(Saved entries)
▽

(* ===== verification/Runner.v ===== *)
(** * Runner: the command-line runner

    vm/test.c, the sample embedder: it reads a program (instructions or an object
    file), configures a VM, loads and runs the program and prints the value.
    Modelled here: its relocation and bounds-check functions over the table of
    maps, its map helpers over memory, the registration of its helpers and
    [main] from the options [getopt_long] found to the exit code.  Reading files
    and printing are not modelled; the contents of the files are arguments. *)

From Stdlib Require Import ZArith Lia Bool Ascii String.
From stdpp Require Import base list gmap strings numbers.
From S2P Require Import Prelude Ebpf InstValid Mem Vm Validate Load Alu Checks Interp InterpSound SafeTags Safe Jit Elf ElfSound Plugin.

Local Open Scope Z_scope.
Local Open Scope cbits_scope.

(** ** Maps *)

(** [struct bpf_map_def] (bpf/bpf.h), as far as it is used. *)
Record bpf_map_def : Type := MapDef {
  def_type : Z;
  def_key_size : Z;
  def_value_size : Z;
  def_max_entries : Z;
}.

Definition BPF_MAP_TYPE_ARRAY : Z := 2.
Definition MAP_DEF_SIZE : Z := 28.
Definition MAP_ENTRY_SIZE : Z := 48.

Record map_entry_t : Type := MapEntry {
  map_definition : bpf_map_def;
  map_name : list Z;
  array : Z;
}.

(** The globals: the address of the array of entries, the entries in it, its
    capacity; the copy of the global data. *)
Record runner_globals : Type := Globals {
  _map_entries : Z;
  entries : list map_entry_t;
  _map_entries_capacity : Z;
  _global_data : Z;
  _global_data_size : Z;
}.

Definition initial_globals : runner_globals := Globals 0 [] 0 0 0.

Definition entry_address (g : runner_globals) (i : nat) : Z := g.(_map_entries) + MAP_ENTRY_SIZE * Z.of_nat i.

(** The copy is made on the first call; [calloc] gives its address. *)
Definition do_data_relocation (calloc : Z -> Z) (g : runner_globals) (map_data_size symbol_offset : Z)
    : runner_globals * Z :=
  let g := if g.(_global_data) =? 0
           then Globals g.(_map_entries) g.(entries) g.(_map_entries_capacity) (calloc map_data_size) map_data_size
           else g in
  (g, u64 (g.(_global_data) + symbol_offset)).

Definition data_relocation_bounds_check_function (g : runner_globals) (addr size : Z) : bool :=
  (g.(_global_data) <=? addr) && (u64 (addr + size) <=? u64 (g.(_global_data) + g.(_global_data_size))).

(** [*(struct bpf_map_def* )(map_data + symbol_offset)]; [None]: outside the section. *)
Definition read_map_def (map_data : list Z) (symbol_offset : Z) : option bpf_map_def :=
  if (0 <=? symbol_offset) && (symbol_offset + MAP_DEF_SIZE <=? Z.of_nat (length map_data)) then
    let field i := le_decode (take 4 (drop (Z.to_nat (symbol_offset + 4 * i)) map_data)) in
    Some (MapDef (field 0) (field 1) (field 2) (field 3))
  else None.

(** The entry with this name, from index [i] on. *)
Fixpoint find_entry (name : list Z) (es : list map_entry_t) (i : nat) : option nat :=
  match es with
  | [] => None
  | e :: es' => if bool_decide (e.(map_name) = name) then Some i else find_entry name es' (S i)
  end.

(** The value is the address of the entry, 0 for a definition that is refused.
    [realloc] gives the array's new address, [calloc] that of the map's storage. *)
Definition do_map_relocation (realloc : Z -> Z -> Z) (calloc : Z -> Z -> Z) (g : runner_globals)
    (map_data symbol_name : list Z) (symbol_offset symbol_size : Z) : option (runner_globals * Z) :=
  def ← read_map_def map_data symbol_offset;
  if symbol_size <? MAP_DEF_SIZE then Some (g, 0)
  else if negb (def.(def_type) =? BPF_MAP_TYPE_ARRAY) then Some (g, 0)
  else if negb (def.(def_key_size) =? 4) then Some (g, 0)
  else
    match find_entry symbol_name g.(entries) 0 with
    | Some i => Some (g, entry_address g i)
    | None =>
        let g :=
          if Z.of_nat (length g.(entries)) =? g.(_map_entries_capacity) then
            let capacity := if g.(_map_entries_capacity) =? 0 then 4 else g.(_map_entries_capacity) * 2 in
            Globals (realloc g.(_map_entries) (capacity * MAP_ENTRY_SIZE)) g.(entries) capacity
              g.(_global_data) g.(_global_data_size)
          else g in
        let e := MapEntry def symbol_name (calloc def.(def_max_entries) def.(def_value_size)) in
        Some (Globals g.(_map_entries) (g.(entries) ++ [e]) g.(_map_entries_capacity) g.(_global_data)
                g.(_global_data_size), entry_address g (length g.(entries)))
    end.

Definition storage_size (e : map_entry_t) : Z :=
  u64 (e.(map_definition).(def_max_entries) * e.(map_definition).(def_value_size)).

Definition map_relocation_bounds_check_function (g : runner_globals) (addr size : Z) : bool :=
  existsb (fun e => (e.(array) <=? addr) && (u64 (addr + size) <=? u64 (e.(array) + storage_size e))) g.(entries).

(** *** Map helpers

    [map] is the address of an entry; [None] when it is none, or when memory that
    is not mapped is touched. *)

Definition entry_at (g : runner_globals) (map : Z) : option map_entry_t :=
  let i := (map - g.(_map_entries)) / MAP_ENTRY_SIZE in
  if (0 <=? i) && (map =? entry_address g (Z.to_nat i)) then g.(entries) !! Z.to_nat i else None.

Definition element_address (e : map_entry_t) (index : Z) : Z :=
  u64 (e.(array) + index * e.(map_definition).(def_value_size)).

(** Entries of other types make the helpers exit; none is ever created. *)
Definition bpf_map_lookup_elem_impl (g : runner_globals) (map key : Z) (m : memory) : option Z :=
  e ← entry_at g map;
  if negb (e.(map_definition).(def_type) =? BPF_MAP_TYPE_ARRAY) then None
  else
    index ← deref m key 4;
    if e.(map_definition).(def_max_entries) <=? index then Some 0 else Some (element_address e index).

Definition bpf_map_update_elem_impl (g : runner_globals) (map key value : Z) (m : memory) : option (Z * memory) :=
  e ← entry_at g map;
  if negb (e.(map_definition).(def_type) =? BPF_MAP_TYPE_ARRAY) then None
  else
    index ← deref m key 4;
    if e.(map_definition).(def_max_entries) <=? index then Some (-1, m)
    else
      bytes ← load_bytes m value (Z.to_nat e.(map_definition).(def_value_size));
      m ← store_bytes m (element_address e index) bytes;
      Some (0, m).

Definition bpf_map_delete_elem_impl (g : runner_globals) (map key : Z) (m : memory) : option (Z * memory) :=
  e ← entry_at g map;
  if negb (e.(map_definition).(def_type) =? BPF_MAP_TYPE_ARRAY) then None
  else
    index ← deref m key 4;
    if e.(map_definition).(def_max_entries) <=? index then Some (-1, m)
    else
      m ← store_bytes m (element_address e index) (replicate (Z.to_nat e.(map_definition).(def_value_size)) 0);
      Some (0, m).

(** ** The runner as an embedder *)

Definition MAP_LOOKUP : Z := 6.
Definition MAP_UPDATE : Z := 7.
Definition MAP_DELETE : Z := 8.

Record runner_env : Type := RunnerEnv {
  re_library : c_library;
  re_trash : Z;  (* what the void function trash_registers leaves in the result register *)
  re_helper_at : Z -> Z;  (* the address of each helper *)
  re_relocation_at : Z;  (* of the relocation function *)
  re_bounds_at : Z;  (* of the bounds-check function *)
  re_calculator_at : Z;  (* of stack_usage_calculator *)
  re_target : jit_target;
  re_secret : Z;
  re_blinding : option text;  (* UBPF_ENABLE_CONSTANT_BLINDING *)
  re_create : nat -> bool;
  re_load : os_calls;
  re_unload : bool;  (* the calloc of ubpf_unload_code *)
  re_mprotect : Z -> Z -> prot -> bool;
  re_relocation : Z -> Z -> Z -> Z -> Z -> Z -> Z -> Z;  (* the answers of the relocation function *)
  re_elf_base : Z;
  re_elf_allocs : elf_allocs;
  re_memory : Z;  (* the address of the memory file's contents *)
  re_run : run_env;
  re_jit : jit_env * jit_os;
  re_native : list Z -> Z -> Z -> Z -> option (Z * Z) -> memory -> Z * memory;
}.

Definition stack_usage_calculator : Z := 32.

(** The helpers by index; [None] is undefined behaviour, as the access to memory that
    is not mapped.  [memfrob] returns its first argument, the others that test_helpers.h
    has too do the same here. *)
Definition call_runner_helper (env : runner_env) (g : runner_globals) (idx a b c d e : Z) (m : memory)
    : option (Z * memory) :=
  if idx =? 1 then (m' ← memfrob_bytes m a (Z.to_nat b); Some (a, m'))
  else if idx =? 2 then Some (env.(re_trash), m)
  else if idx =? 3 then Some (u32 (env.(re_library).(c_sqrt) (u32 a)), m)
  else if idx =? MAP_LOOKUP then (v ← bpf_map_lookup_elem_impl g a b m; Some (v, m))
  else if idx =? MAP_UPDATE then bpf_map_update_elem_impl g a b c m
  else if idx =? MAP_DELETE then bpf_map_delete_elem_impl g a b m
  else call_test_helper env.(re_library) idx a b c d e m.

Definition runner_indices : list Z := [0; 1; 2; 3; 4; 5; MAP_LOOKUP; MAP_UPDATE; MAP_DELETE].
(** * MongoDBMemoryStore: a shallow embedding of the connector and its contract

    Source: python/semantic_kernel/connectors/memory/mongodb/mongodb_memory_store.py

    The connector is a thin layer over a pymongo database handle.  The
    embedding has three parts:

    - an in-memory model of the collaborator: the state of the server, the
      driver calls the connector issues, and a log of those calls;
    - the names imported from [.utils], which are not part of the file
      under verification and are taken as parameters (the class [Utils]);
    - the methods of the class, written in an exception-and-state monad over
      the world.  An [async def] method is a computation of that monad and
      [await] is its bind; a call that is not awaited yields the coroutine
      object and runs nothing. *)

From stdpp Require Import base option list gmap strings fin_maps.
From Stdlib Require Import ZArith Lia.

Open Scope string_scope.
Open Scope list_scope.
Open Scope Z_scope.

(** ** Exceptions and results *)

Inductive exn :=
  | ValueError (msg : string)
  | TypeError (msg : string)
  | AttributeError (msg : string)
  | CollectionInvalid (msg : string).

Inductive Res (A : Type) :=
  | Ok (a : A)
  | Raise (e : exn).
Arguments Ok {A} a.
Arguments Raise {A} e.

(** ** Documents *)

Section Connector.

(** Embeddings are numpy arrays of floating-point numbers.  The connector
    never inspects their components, so the carrier stays abstract; it only
    needs a decidable equality because the server compares stored values.
    A search pipeline is likewise an opaque value built by [.utils]. *)
Context {ndarray Pipeline : Type} `{!EqDecision ndarray}.

Inductive Value :=
  | VNone
  | VStr (s : string)
  | VInt (z : Z)
  | VArray (a : ndarray)
  | VObjectId (n : nat).

#[global] Instance Value_eq_dec : EqDecision Value.
Proof. solve_decision. Defined.

(** A document, a filter and the argument of [$set] are Python dicts with
    string keys. *)
Abbreviation Doc := (gmap string Value).

(** ** The domain record

    [MemoryRecord] lives in [semantic_kernel.memory.memory_record]; the
    connector reads and writes its [_id] attribute only, the rest is the
    payload the mapping functions of [.utils] deal with. *)
Record MemoryRecord := mkMemoryRecord {
  _id : option string;
  _text : string;
  _embedding : ndarray;
}.

Definition set_id (record : MemoryRecord) (i : string) : MemoryRecord :=
  mkMemoryRecord (Some i) (_text record) (_embedding record).

(** Python truthiness of a value that is [None] or a [str]. *)
Definition truthy_str (s : option string) : bool :=
  match s with
  | None => false
  | Some s => negb (bool_decide (s = ""))
  end.

(** ** Handles *)

Record MongoClient := mkMongoClient { address : option string }.
Record Database := mkDatabase { db_name : string }.
Record CollectionHandle := mkCollectionHandle {
  coll_db : Database;
  coll_name : string;
}.

Inductive Logger := NullLogger | UserLogger (name : string).

(** ** The names imported from [.utils] *)

Class Utils := {
  DEFAULT_INSERT_BATCH_SIZE : Z;
  SEARCH_FIELD_ID : string;
  dict_to_memory_record : Doc → option string → MemoryRecord;
  memory_record_to_mongodb_record : MemoryRecord → option string → Doc;
  get_azuremongodb_similarity_query :
    ndarray → option string → Z → Pipeline;
  get_mongodbatlas_similarity_query :
    ndarray → option string → string → Z → Pipeline;
  get_mongodb_resources :
    option string → string → MongoClient * Database;
}.

Context {U : Utils}.

(** ** The collaborator: an in-memory MongoDB *)

(** The options of a Cosmos vector index, as the connector writes them. *)
Record CosmosSearchOptions := mkCosmosSearchOptions {
  kind : string;
  numLists : Z;
  similarity : string;
  dimensions : option Z;
}.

△

Exercise brief:
Nothing beyond the line that contains "file), configures a" belongs in the answer; reproduce the entries exactly from their first line through it.

Answer to the exercise:
(* ===== verification/Runner.v ===== *)
(** * Runner: the command-line runner

    vm/test.c, the sample embedder: it reads a program (instructions or an object
    file), configures a VM, loads and runs the program and prints the value.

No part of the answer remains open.